Crystal violet removal by sodium alginate-g-polyacrylamide/ hydroxyapatite/ Cu-Fe LDH nanocomposite
Alireza Massrour, Seyed Jamaleddin Peighambardoust, Mahsa Foroughi, Rauf Foroutan, Bahman Ramavandi
Abstract
The removal of dyes from wastewater remains a significant environmental challenge due to their toxicity, persistence, and potential health risks. This study presents the development of a novel sodium alginate-g-poly(acrylamide) (SAl-g-PAA) hydrogel reinforced with hydroxyapatite (HAp) and Cu-Fe layered double hydroxide (LDH) to enhance the adsorption of crystal violet (CV) from aqueous media. BET analysis showed that Hydrogel/HAp/Cu-Fe LDH has a surface area of 134.53 m²/g, confirming its mesoporous structure, while XRD analysis revealed both crystalline and amorphous phases, ensuring effective adsorption performance. The incorporation of HAp and Cu-Fe LDH significantly increased the hydrogel’s surface area and adsorption efficiency, achieving maximum removal rates of 98.51 %, 98.46 %, and 98.72 % for hydrogel, hydrogel/HAp, and hydrogel/HAp/Cu-Fe LDH, respectively, under optimized conditions (pH 8, 10 mg/L CV, 80 min time). Adsorption kinetics followed a pseudo-second-order model, and equilibrium data were best described by the Freundlich isotherm, indicating multilayer adsorption. Thermodynamic analysis confirmed that the process is spontaneous and endothermic (ΔG°: −5.298 to −12.754 kJ/mol), highlighting the composite’s strong affinity for CV adsorption. The hydrogel/HAp/Cu-Fe LDH composite demonstrated exceptional reusability, maintaining 94 % efficiency after eight regeneration cycles.
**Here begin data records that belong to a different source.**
(** The same status twice, then the same slide twice, right after boot:
    each region is pushed once. *)
Example duplicates_draw_once :
  let lay := initLayoutAndSprites stick_tft in
  let feed := [status_msg "NEXT OK"; status_msg "NEXT OK";
               slide_msg 5 "Sermon"; slide_msg 5 "Sermon"] in
  let run := fold_left (fun w m => world_of (ui_handle stick_tft lay m 0 0 w)) in
  let trace := fun w m => pushes (trace_of (ui_handle stick_tft lay m 0 0 w)) in
  let w1 := run [status_msg "NEXT OK"] World_init in
  let w3 := run [slide_msg 5 "Sermon"] (run [status_msg "NEXT OK"] w1) in
  trace World_init (status_msg "NEXT OK") = [PushStatus "NEXT OK" COL_BG COL_GOOD]
  /\ trace w1 (status_msg "NEXT OK") = []
  /\ trace w3 (slide_msg 5 "Sermon") = [].
Proof. vm_compute. repeat split. Qed.

(** ** What the renderer reads *)

Ltac split_ifs :=
  repeat (match goal with
          | |- context [if ?c then _ else _] => destruct c eqn:?
          end; run_ui).

Section ReadFacts.

Variable tft : Tft.
Variable lay : Layout.

(** Handling a message looks at nothing but [ui_reads], and changes
    nothing but what the renderer owns. *)
Lemma ui_handle_reads (msg : UiMsg) (t1 t2 : Z) (w : World) :
  trace_of (ui_handle tft lay msg t1 t2 w)
  = trace_of (ui_handle tft lay msg t1 t2 (ui_reads w))
  /\ ui_reads (world_of (ui_handle tft lay msg t1 t2 w))
     = world_of (ui_handle tft lay msg t1 t2 (ui_reads w)).
Proof.
  unfold ui_handle, drawTitleMarqueeTick, when, ui_reads, ui_owned.
  destruct w as [cq uq down mt [tx x wd nd ltk ps ip] la nf lb lk lc ls lt lst wc lr].
  destruct (ui_type msg); run_ui; split_ifs; split; reflexivity.
Qed.

Lemma ui_reads_flag (b : bool) (w1 w2 : World) :
  ui_owned w1 = ui_owned w2 ->
  ui_reads (set_gProUnreachable b w1) = ui_reads (set_gProUnreachable b w2).
Proof.
  unfold ui_reads, ui_owned. destruct w1, w2. simpl. intros H.
  inversion H. reflexivity.
Qed.

Lemma ui_owned_reads (w1 w2 : World) :
  ui_reads w1 = ui_reads w2 -> ui_owned w1 = ui_owned w2.
Proof.
  unfold ui_reads, ui_owned. destruct w1, w2. simpl. intros H.
  inversion H. reflexivity.
Qed.

Lemma ui_feed_owned (inputs : list UiInput) (w1 w2 : World) :
  ui_owned w1 = ui_owned w2 ->
  trace_of (ui_feed tft lay inputs w1) = trace_of (ui_feed tft lay inputs w2)
  /\ ui_owned (world_of (ui_feed tft lay inputs w1))
     = ui_owned (world_of (ui_feed tft lay inputs w2)).
Proof.
  revert w1 w2. induction inputs as [|i rest IH]; intros w1 w2 Hown.
  - split; [reflexivity | exact Hown].
  - assert (Hr := ui_reads_flag (in_down i) w1 w2 Hown).
    destruct (ui_handle_reads (in_msg i) (in_ms_title i) (in_ms_tick i)
                (set_gProUnreachable (in_down i) w1)) as [Ht1 Hw1].
    destruct (ui_handle_reads (in_msg i) (in_ms_title i) (in_ms_tick i)
                (set_gProUnreachable (in_down i) w2)) as [Ht2 Hw2].
    rewrite Hr in Ht1, Hw1.
    assert (Hnext : ui_owned (world_of (ui_handle tft lay (in_msg i) (in_ms_title i)
                                 (in_ms_tick i) (set_gProUnreachable (in_down i) w1)))
                    = ui_owned (world_of (ui_handle tft lay (in_msg i) (in_ms_title i)
                                 (in_ms_tick i) (set_gProUnreachable (in_down i) w2))))
      by (apply ui_owned_reads; congruence).
    destruct (IH _ _ Hnext) as [Ht Hw].
    change (ui_feed tft lay (i :: rest))
      with (modify (set_gProUnreachable (in_down i)) ;;
            ui_handle tft lay (in_msg i) (in_ms_title i) (in_ms_tick i) ;;
            ui_feed tft lay rest).
    rewrite !trace_bind, !world_bind.
    change (world_of (modify (set_gProUnreachable (in_down i)) w1))
      with (set_gProUnreachable (in_down i) w1).
    change (world_of (modify (set_gProUnreachable (in_down i)) w2))
      with (set_gProUnreachable (in_down i) w2).
    change (trace_of (modify (set_gProUnreachable (in_down i)) w1)) with (@nil Event).
    change (trace_of (modify (set_gProUnreachable (in_down i)) w2)) with (@nil Event).
    rewrite Ht, Ht1, Ht2, Hw. split; reflexivity.
Qed.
This study demonstrates that CV dye adsorption by Hydrogel/HAp/Cu-Fe LDH and Cu-Al LDH occurs through electrostatic interactions, hydrogen bonding, and π-π interactions, as validated by FTIR and BET analyses. Compared to conventional adsorbents, the newly developed hydrogel system offers superior adsorption capacity, mechanical stability, and practical applicability for wastewater treatment. These findings underscore the potential of hydrogel-based nanocomposites as efficient, sustainable, and cost-effective solutions for dye-contaminated water remediation. • Hydrogel/HAp/Cu-Fe LDH removed 98.7 % crystal violet (CV) at pH 8, 10 mg/L CV, 80 min. • BET analysis showed a 134 m²/g surface area, ensuring high adsorption capacity. • The process followed a pseudo-second-order model with multilayer sorption. • Adsorption was spontaneous, endothermic with ΔG° from −5.29 to −12.75 kJ/mol. • The composite kept 94 % efficiency after 8 cycles, showing high stability.